EXERCISE INSTRUCTIONS: Say how many lines below contain the word "path". The number is the entire reply.

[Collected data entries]
- Opening Delimiter -

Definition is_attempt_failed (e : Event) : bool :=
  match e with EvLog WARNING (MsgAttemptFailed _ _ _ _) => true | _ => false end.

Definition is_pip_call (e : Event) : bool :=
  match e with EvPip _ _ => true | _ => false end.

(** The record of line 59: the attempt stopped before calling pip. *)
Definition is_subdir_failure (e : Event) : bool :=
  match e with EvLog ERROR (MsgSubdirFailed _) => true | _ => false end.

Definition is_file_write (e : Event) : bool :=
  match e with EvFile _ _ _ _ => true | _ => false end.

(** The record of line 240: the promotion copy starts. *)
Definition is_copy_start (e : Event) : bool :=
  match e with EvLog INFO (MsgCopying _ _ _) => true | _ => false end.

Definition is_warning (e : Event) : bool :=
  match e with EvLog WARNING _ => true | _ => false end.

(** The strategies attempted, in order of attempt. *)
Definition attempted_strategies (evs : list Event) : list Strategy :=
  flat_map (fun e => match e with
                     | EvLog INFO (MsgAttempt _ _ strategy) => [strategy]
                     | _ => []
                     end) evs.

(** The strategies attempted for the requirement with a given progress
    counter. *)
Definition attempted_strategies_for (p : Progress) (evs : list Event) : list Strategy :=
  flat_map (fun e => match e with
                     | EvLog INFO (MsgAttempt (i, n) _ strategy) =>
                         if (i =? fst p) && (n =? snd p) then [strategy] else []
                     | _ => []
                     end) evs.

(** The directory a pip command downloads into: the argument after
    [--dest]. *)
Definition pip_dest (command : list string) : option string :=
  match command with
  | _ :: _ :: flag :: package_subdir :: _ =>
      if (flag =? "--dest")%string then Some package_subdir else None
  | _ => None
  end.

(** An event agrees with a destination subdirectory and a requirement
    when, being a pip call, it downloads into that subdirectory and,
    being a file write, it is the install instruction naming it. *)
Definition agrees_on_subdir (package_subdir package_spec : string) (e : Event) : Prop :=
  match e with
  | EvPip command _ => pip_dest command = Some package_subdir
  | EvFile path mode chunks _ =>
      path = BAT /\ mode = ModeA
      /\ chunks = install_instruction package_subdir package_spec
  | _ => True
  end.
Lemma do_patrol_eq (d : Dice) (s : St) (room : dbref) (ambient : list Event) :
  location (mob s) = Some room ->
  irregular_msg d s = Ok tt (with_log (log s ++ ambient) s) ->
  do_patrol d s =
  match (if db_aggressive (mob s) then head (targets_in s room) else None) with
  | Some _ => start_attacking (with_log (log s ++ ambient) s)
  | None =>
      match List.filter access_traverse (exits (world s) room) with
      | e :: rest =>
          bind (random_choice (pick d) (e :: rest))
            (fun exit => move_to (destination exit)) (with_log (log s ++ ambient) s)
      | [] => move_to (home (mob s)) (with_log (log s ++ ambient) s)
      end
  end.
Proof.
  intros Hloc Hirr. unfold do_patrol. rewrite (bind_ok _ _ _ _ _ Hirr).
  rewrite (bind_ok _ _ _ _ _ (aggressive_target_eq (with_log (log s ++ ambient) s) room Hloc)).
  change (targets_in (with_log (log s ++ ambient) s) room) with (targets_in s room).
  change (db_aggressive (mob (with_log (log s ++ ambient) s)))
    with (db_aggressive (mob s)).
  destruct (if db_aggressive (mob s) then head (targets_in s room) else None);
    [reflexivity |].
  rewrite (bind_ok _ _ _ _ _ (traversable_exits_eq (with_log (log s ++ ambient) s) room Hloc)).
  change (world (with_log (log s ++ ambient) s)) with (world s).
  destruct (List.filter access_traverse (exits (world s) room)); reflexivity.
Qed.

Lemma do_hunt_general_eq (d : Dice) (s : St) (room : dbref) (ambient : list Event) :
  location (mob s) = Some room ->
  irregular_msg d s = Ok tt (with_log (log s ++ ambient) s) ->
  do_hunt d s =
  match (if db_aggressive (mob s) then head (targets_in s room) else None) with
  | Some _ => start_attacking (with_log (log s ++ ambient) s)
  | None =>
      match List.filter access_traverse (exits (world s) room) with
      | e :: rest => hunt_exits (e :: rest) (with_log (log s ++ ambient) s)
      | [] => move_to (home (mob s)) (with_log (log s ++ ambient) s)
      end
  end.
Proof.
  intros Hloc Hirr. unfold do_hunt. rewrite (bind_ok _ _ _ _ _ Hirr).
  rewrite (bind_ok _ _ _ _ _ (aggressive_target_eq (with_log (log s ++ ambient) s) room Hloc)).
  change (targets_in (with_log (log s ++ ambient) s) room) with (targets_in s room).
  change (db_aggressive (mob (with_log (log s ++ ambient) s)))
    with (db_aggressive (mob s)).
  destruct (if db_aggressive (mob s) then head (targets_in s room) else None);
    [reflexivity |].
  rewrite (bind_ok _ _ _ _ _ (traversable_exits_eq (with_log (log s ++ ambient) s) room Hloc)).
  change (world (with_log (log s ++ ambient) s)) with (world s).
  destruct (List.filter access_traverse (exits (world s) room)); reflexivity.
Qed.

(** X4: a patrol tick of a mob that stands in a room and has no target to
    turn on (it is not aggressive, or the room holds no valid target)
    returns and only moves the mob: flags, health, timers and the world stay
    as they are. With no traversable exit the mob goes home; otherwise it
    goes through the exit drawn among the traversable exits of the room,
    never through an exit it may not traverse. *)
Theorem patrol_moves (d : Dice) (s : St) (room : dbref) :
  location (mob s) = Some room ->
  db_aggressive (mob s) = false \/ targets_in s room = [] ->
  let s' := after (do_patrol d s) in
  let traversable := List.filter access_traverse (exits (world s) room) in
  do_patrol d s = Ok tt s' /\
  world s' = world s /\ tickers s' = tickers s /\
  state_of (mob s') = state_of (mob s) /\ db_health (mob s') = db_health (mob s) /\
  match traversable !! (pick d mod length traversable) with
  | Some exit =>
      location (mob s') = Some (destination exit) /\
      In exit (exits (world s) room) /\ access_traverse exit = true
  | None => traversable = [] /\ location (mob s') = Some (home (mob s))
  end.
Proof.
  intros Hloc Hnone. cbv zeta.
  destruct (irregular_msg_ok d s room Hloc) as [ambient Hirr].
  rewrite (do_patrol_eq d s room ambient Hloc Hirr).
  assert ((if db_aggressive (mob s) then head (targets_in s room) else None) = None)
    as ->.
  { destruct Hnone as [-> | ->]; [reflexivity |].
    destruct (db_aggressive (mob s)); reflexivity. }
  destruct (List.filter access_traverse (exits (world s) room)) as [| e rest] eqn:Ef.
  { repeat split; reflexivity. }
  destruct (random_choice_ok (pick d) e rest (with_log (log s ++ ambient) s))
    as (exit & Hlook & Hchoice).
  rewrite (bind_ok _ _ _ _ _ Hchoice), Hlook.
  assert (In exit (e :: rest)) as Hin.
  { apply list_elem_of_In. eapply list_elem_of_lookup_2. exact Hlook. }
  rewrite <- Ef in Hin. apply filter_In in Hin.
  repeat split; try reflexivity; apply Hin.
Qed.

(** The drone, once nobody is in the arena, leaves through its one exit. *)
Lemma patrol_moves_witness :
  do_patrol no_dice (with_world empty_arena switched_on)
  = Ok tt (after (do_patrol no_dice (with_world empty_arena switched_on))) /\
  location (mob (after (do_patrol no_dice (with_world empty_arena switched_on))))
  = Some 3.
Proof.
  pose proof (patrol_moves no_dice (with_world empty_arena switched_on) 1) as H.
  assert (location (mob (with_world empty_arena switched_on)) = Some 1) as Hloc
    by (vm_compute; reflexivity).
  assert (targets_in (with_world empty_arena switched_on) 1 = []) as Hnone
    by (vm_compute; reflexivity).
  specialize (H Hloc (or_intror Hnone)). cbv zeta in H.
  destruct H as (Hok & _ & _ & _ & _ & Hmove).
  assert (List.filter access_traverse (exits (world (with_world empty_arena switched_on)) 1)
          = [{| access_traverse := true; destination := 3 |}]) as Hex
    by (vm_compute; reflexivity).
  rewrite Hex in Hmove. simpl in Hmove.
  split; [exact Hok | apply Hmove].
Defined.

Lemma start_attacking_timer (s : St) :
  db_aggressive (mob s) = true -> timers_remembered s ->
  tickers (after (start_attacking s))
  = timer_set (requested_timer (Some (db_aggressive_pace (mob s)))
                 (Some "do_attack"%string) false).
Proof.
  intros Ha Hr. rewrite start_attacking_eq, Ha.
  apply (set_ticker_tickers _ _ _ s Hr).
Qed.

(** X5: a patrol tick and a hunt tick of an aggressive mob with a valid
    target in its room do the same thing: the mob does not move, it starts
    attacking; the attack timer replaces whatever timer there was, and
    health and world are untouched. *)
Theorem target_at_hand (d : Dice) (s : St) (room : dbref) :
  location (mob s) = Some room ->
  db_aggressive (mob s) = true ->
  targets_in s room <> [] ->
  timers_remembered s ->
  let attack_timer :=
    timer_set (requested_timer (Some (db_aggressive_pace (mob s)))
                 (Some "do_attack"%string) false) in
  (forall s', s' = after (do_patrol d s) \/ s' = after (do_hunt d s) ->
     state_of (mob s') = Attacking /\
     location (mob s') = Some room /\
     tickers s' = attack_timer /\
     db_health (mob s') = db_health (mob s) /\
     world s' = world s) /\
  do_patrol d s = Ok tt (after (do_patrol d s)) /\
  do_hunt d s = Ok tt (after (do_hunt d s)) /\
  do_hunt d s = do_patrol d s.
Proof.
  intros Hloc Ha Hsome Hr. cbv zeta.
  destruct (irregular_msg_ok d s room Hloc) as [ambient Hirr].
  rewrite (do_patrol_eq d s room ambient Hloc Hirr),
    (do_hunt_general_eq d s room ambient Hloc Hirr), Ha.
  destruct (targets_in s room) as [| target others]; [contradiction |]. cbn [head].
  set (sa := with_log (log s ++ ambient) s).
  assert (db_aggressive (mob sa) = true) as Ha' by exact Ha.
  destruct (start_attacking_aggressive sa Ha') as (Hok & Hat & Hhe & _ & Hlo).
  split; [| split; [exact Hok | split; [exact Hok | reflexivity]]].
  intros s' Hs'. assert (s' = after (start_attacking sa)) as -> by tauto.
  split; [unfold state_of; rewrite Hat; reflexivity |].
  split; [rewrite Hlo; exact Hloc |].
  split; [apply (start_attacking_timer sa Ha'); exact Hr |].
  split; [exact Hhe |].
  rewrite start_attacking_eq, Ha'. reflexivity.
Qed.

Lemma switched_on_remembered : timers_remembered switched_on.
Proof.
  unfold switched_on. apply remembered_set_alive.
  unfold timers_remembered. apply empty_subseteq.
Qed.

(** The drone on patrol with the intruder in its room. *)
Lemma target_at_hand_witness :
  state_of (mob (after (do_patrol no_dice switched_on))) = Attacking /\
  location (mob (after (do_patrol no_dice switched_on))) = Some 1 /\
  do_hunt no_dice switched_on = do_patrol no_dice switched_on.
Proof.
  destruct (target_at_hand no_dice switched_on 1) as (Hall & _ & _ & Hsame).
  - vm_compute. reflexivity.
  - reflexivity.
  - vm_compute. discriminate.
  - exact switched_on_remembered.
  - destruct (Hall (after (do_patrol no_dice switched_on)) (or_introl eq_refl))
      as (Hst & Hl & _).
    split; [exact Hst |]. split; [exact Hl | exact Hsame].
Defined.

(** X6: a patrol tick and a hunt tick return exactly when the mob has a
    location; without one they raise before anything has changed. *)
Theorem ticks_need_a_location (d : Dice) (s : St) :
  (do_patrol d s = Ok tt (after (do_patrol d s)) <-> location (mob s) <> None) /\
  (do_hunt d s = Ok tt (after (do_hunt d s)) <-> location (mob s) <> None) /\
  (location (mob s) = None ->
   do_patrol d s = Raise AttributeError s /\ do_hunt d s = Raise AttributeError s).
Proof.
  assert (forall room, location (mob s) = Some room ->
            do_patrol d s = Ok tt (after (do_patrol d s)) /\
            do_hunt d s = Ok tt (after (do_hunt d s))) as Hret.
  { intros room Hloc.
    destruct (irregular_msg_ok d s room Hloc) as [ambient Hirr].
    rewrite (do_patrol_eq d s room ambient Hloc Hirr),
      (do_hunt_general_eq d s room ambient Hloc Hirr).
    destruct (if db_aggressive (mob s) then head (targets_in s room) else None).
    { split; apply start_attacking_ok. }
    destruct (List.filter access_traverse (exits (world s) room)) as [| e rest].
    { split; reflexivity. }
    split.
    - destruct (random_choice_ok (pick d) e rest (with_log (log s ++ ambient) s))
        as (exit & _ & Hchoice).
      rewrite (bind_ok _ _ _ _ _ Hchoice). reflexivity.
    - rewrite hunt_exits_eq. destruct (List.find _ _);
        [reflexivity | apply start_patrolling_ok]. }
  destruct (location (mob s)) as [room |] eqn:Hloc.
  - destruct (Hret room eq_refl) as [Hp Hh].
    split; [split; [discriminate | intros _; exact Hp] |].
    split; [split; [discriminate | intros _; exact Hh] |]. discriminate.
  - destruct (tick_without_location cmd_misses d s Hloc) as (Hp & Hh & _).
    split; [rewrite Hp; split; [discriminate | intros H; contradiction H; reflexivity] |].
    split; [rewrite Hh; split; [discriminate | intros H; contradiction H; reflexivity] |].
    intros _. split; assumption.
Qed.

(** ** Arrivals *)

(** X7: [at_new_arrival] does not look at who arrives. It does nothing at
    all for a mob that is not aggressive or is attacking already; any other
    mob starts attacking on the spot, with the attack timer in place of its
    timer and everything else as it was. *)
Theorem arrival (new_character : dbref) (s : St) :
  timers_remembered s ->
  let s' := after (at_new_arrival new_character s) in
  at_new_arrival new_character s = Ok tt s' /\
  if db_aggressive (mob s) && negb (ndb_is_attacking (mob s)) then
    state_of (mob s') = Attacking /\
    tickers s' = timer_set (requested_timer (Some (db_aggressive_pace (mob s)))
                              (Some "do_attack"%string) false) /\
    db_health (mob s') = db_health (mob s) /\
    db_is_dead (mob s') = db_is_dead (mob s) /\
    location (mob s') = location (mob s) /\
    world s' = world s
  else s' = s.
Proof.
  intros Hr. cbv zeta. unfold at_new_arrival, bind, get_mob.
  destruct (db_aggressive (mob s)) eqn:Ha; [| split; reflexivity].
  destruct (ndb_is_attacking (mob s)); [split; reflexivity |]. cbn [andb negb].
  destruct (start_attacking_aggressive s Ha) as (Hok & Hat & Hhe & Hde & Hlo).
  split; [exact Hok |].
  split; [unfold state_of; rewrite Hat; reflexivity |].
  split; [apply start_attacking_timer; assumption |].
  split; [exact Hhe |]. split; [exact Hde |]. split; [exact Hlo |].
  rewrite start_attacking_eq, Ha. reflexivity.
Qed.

- Closing Delimiter -

RESULT: 2